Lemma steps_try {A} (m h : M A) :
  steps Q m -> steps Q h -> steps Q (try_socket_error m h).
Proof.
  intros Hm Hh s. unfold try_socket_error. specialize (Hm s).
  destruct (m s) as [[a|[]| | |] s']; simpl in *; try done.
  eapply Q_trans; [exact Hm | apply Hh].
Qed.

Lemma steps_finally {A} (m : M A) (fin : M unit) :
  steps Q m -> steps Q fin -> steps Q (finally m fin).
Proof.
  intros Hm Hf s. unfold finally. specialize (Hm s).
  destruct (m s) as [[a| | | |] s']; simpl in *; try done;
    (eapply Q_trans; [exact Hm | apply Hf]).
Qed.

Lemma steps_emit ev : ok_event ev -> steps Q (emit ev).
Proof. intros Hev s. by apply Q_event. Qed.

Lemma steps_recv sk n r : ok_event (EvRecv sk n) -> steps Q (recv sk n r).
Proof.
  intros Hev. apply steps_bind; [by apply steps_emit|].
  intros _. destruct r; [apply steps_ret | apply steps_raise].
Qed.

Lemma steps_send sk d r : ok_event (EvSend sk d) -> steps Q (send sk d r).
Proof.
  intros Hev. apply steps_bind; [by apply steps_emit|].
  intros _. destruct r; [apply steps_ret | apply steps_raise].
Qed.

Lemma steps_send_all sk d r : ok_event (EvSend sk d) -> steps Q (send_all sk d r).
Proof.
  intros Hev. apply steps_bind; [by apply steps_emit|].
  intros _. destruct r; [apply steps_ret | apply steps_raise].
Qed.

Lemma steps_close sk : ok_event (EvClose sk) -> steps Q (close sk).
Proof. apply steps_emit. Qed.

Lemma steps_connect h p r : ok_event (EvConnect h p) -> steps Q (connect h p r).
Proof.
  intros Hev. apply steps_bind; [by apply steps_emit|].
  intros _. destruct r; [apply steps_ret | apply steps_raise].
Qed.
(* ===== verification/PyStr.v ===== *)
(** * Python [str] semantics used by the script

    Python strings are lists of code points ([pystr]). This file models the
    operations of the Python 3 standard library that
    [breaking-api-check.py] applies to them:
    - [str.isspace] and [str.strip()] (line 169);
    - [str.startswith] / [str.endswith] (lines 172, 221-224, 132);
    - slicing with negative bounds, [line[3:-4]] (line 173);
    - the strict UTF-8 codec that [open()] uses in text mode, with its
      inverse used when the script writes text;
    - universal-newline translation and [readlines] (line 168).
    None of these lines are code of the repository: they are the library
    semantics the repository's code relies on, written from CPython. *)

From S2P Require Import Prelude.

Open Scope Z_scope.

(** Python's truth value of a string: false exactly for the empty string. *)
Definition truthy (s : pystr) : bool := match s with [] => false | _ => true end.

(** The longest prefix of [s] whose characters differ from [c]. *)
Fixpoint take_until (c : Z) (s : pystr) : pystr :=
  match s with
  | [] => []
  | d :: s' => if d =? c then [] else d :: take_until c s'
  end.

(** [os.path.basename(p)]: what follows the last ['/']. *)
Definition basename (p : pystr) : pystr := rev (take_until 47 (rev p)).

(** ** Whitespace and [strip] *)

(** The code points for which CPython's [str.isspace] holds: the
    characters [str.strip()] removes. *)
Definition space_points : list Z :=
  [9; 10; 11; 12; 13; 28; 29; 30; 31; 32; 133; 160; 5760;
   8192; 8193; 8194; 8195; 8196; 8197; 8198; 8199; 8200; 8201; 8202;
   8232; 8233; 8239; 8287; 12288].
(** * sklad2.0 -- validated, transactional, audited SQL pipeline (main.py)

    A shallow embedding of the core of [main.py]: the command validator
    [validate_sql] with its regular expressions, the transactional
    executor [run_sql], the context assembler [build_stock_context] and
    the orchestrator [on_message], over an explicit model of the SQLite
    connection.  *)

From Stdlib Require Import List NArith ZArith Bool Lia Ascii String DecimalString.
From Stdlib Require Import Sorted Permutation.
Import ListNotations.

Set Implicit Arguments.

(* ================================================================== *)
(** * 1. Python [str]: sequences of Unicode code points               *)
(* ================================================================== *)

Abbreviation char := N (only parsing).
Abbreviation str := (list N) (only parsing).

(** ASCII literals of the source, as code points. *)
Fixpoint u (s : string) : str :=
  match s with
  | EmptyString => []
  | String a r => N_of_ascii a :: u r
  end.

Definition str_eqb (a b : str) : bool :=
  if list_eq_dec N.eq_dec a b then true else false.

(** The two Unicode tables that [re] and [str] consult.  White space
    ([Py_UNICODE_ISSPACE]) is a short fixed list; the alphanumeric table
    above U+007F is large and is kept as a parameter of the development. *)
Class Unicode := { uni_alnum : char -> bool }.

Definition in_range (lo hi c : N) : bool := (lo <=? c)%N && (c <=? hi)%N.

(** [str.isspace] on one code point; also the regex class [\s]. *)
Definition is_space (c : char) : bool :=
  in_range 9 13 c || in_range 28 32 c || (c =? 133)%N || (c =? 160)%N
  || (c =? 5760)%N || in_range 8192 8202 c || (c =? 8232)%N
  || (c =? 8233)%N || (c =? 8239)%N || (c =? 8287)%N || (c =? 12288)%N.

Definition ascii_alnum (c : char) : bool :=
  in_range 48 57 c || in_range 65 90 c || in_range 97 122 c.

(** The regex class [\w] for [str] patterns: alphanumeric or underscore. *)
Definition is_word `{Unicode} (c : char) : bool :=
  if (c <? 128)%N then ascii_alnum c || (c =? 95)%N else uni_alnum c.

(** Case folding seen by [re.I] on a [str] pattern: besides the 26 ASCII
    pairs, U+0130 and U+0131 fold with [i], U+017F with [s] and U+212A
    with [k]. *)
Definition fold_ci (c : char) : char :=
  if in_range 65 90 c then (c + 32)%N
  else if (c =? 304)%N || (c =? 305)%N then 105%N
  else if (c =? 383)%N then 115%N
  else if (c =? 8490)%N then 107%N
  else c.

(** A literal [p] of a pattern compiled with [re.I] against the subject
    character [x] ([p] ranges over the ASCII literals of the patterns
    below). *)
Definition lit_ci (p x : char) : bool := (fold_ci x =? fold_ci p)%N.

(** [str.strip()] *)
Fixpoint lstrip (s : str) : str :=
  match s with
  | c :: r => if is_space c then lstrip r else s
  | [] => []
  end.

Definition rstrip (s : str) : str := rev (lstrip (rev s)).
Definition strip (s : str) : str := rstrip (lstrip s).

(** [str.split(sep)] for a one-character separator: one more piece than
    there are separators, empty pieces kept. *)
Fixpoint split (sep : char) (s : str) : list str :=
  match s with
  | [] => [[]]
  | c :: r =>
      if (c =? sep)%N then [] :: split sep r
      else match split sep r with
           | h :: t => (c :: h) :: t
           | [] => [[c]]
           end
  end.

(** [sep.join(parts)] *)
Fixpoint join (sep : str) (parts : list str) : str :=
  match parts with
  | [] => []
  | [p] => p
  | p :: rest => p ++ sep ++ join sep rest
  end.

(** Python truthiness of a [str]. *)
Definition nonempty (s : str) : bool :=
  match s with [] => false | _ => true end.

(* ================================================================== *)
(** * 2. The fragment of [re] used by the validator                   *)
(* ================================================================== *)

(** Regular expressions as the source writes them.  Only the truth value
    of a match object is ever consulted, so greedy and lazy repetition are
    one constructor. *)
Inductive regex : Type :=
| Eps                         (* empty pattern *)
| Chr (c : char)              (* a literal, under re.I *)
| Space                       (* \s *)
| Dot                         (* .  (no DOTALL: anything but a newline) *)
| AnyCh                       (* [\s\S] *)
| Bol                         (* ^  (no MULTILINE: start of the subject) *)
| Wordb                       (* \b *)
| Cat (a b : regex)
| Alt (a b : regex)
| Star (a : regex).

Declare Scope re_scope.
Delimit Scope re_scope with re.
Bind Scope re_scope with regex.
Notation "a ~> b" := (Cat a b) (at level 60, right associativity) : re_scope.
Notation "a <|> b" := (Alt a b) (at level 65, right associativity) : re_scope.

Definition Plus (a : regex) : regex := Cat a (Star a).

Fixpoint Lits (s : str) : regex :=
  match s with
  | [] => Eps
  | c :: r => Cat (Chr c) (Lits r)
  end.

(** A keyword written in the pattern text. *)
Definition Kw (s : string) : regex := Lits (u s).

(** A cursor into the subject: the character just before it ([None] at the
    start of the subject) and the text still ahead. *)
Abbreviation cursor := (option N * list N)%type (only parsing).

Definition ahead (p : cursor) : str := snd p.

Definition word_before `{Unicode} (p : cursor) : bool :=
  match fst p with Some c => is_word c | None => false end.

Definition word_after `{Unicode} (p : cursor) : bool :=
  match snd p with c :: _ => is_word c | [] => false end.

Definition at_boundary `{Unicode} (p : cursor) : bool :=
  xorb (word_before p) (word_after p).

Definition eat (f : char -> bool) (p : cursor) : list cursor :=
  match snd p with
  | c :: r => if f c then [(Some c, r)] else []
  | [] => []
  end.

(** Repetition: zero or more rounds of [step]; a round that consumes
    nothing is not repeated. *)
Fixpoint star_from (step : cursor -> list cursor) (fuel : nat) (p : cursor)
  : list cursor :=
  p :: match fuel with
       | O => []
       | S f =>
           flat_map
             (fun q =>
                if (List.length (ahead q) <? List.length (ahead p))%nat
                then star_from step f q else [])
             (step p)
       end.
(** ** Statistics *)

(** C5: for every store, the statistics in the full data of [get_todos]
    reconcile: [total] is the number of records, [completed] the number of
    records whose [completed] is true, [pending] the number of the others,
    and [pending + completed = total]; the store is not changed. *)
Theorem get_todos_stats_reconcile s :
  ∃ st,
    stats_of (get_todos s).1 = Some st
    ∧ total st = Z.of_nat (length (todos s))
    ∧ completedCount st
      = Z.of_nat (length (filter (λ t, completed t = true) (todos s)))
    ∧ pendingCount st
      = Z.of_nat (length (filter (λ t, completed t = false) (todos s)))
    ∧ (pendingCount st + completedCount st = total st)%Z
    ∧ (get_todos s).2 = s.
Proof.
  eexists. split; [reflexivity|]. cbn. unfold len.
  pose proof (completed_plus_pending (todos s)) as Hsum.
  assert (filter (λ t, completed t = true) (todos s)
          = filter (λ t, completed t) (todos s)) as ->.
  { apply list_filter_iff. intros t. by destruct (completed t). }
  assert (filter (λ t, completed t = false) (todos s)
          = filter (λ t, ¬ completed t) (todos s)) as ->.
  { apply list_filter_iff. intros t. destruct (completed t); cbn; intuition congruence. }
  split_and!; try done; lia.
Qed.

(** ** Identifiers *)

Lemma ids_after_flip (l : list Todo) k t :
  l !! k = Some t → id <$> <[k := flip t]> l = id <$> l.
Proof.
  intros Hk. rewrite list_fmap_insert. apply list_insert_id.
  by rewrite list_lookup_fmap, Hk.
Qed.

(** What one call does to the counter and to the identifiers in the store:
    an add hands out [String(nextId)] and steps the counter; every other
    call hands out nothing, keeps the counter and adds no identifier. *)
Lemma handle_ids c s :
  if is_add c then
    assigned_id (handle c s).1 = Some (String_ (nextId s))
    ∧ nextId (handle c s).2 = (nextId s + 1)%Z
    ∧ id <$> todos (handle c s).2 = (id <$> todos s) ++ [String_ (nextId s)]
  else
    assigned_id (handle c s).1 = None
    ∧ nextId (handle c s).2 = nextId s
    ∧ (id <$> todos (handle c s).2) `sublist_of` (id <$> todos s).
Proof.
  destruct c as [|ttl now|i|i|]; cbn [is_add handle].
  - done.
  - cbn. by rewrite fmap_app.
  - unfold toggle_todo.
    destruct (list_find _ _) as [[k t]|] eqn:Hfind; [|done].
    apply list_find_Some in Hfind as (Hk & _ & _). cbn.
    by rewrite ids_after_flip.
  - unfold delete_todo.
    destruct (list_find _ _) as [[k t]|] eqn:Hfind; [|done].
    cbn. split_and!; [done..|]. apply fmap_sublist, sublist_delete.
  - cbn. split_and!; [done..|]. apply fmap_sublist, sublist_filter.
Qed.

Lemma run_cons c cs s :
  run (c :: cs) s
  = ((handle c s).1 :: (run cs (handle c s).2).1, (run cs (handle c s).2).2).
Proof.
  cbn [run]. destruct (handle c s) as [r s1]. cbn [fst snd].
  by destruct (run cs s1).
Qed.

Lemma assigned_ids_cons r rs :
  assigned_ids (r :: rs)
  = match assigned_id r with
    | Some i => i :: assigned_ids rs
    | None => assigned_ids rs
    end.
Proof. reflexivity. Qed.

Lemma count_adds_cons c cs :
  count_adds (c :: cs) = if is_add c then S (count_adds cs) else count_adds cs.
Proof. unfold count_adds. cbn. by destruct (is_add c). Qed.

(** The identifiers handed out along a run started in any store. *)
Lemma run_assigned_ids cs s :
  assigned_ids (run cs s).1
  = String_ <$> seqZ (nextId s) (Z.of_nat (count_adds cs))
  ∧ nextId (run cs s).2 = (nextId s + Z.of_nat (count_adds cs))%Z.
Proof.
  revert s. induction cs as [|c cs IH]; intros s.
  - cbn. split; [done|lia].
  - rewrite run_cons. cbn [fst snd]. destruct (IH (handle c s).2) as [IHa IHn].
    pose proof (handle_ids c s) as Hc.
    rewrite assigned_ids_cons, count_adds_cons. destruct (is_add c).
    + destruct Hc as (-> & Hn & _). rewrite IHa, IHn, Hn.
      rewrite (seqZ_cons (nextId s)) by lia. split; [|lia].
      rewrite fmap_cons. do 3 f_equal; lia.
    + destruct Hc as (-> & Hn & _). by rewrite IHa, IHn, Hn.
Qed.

· · · · ·

→ **TASK GOAL**:
Look above for the line with "Inductive regex : Type" and the line with "xorb (word_before p) (word_after p).", and reproduce exactly those two lines plus every line between, nothing more.

→ **EXERCISE RESPONSE**:
Inductive regex : Type :=
| Eps                         (* empty pattern *)
| Chr (c : char)              (* a literal, under re.I *)
| Space                       (* \s *)
| Dot                         (* .  (no DOTALL: anything but a newline) *)
| AnyCh                       (* [\s\S] *)
| Bol                         (* ^  (no MULTILINE: start of the subject) *)
| Wordb                       (* \b *)
| Cat (a b : regex)
| Alt (a b : regex)
| Star (a : regex).

Declare Scope re_scope.
Delimit Scope re_scope with re.
Bind Scope re_scope with regex.
Notation "a ~> b" := (Cat a b) (at level 60, right associativity) : re_scope.
Notation "a <|> b" := (Alt a b) (at level 65, right associativity) : re_scope.

Definition Plus (a : regex) : regex := Cat a (Star a).

Fixpoint Lits (s : str) : regex :=
  match s with
  | [] => Eps
  | c :: r => Cat (Chr c) (Lits r)
  end.

(** A keyword written in the pattern text. *)
Definition Kw (s : string) : regex := Lits (u s).

(** A cursor into the subject: the character just before it ([None] at the
    start of the subject) and the text still ahead. *)
Abbreviation cursor := (option N * list N)%type (only parsing).

Definition ahead (p : cursor) : str := snd p.

Definition word_before `{Unicode} (p : cursor) : bool :=
  match fst p with Some c => is_word c | None => false end.

Definition word_after `{Unicode} (p : cursor) : bool :=
  match snd p with c :: _ => is_word c | [] => false end.

Definition at_boundary `{Unicode} (p : cursor) : bool :=
  xorb (word_before p) (word_after p).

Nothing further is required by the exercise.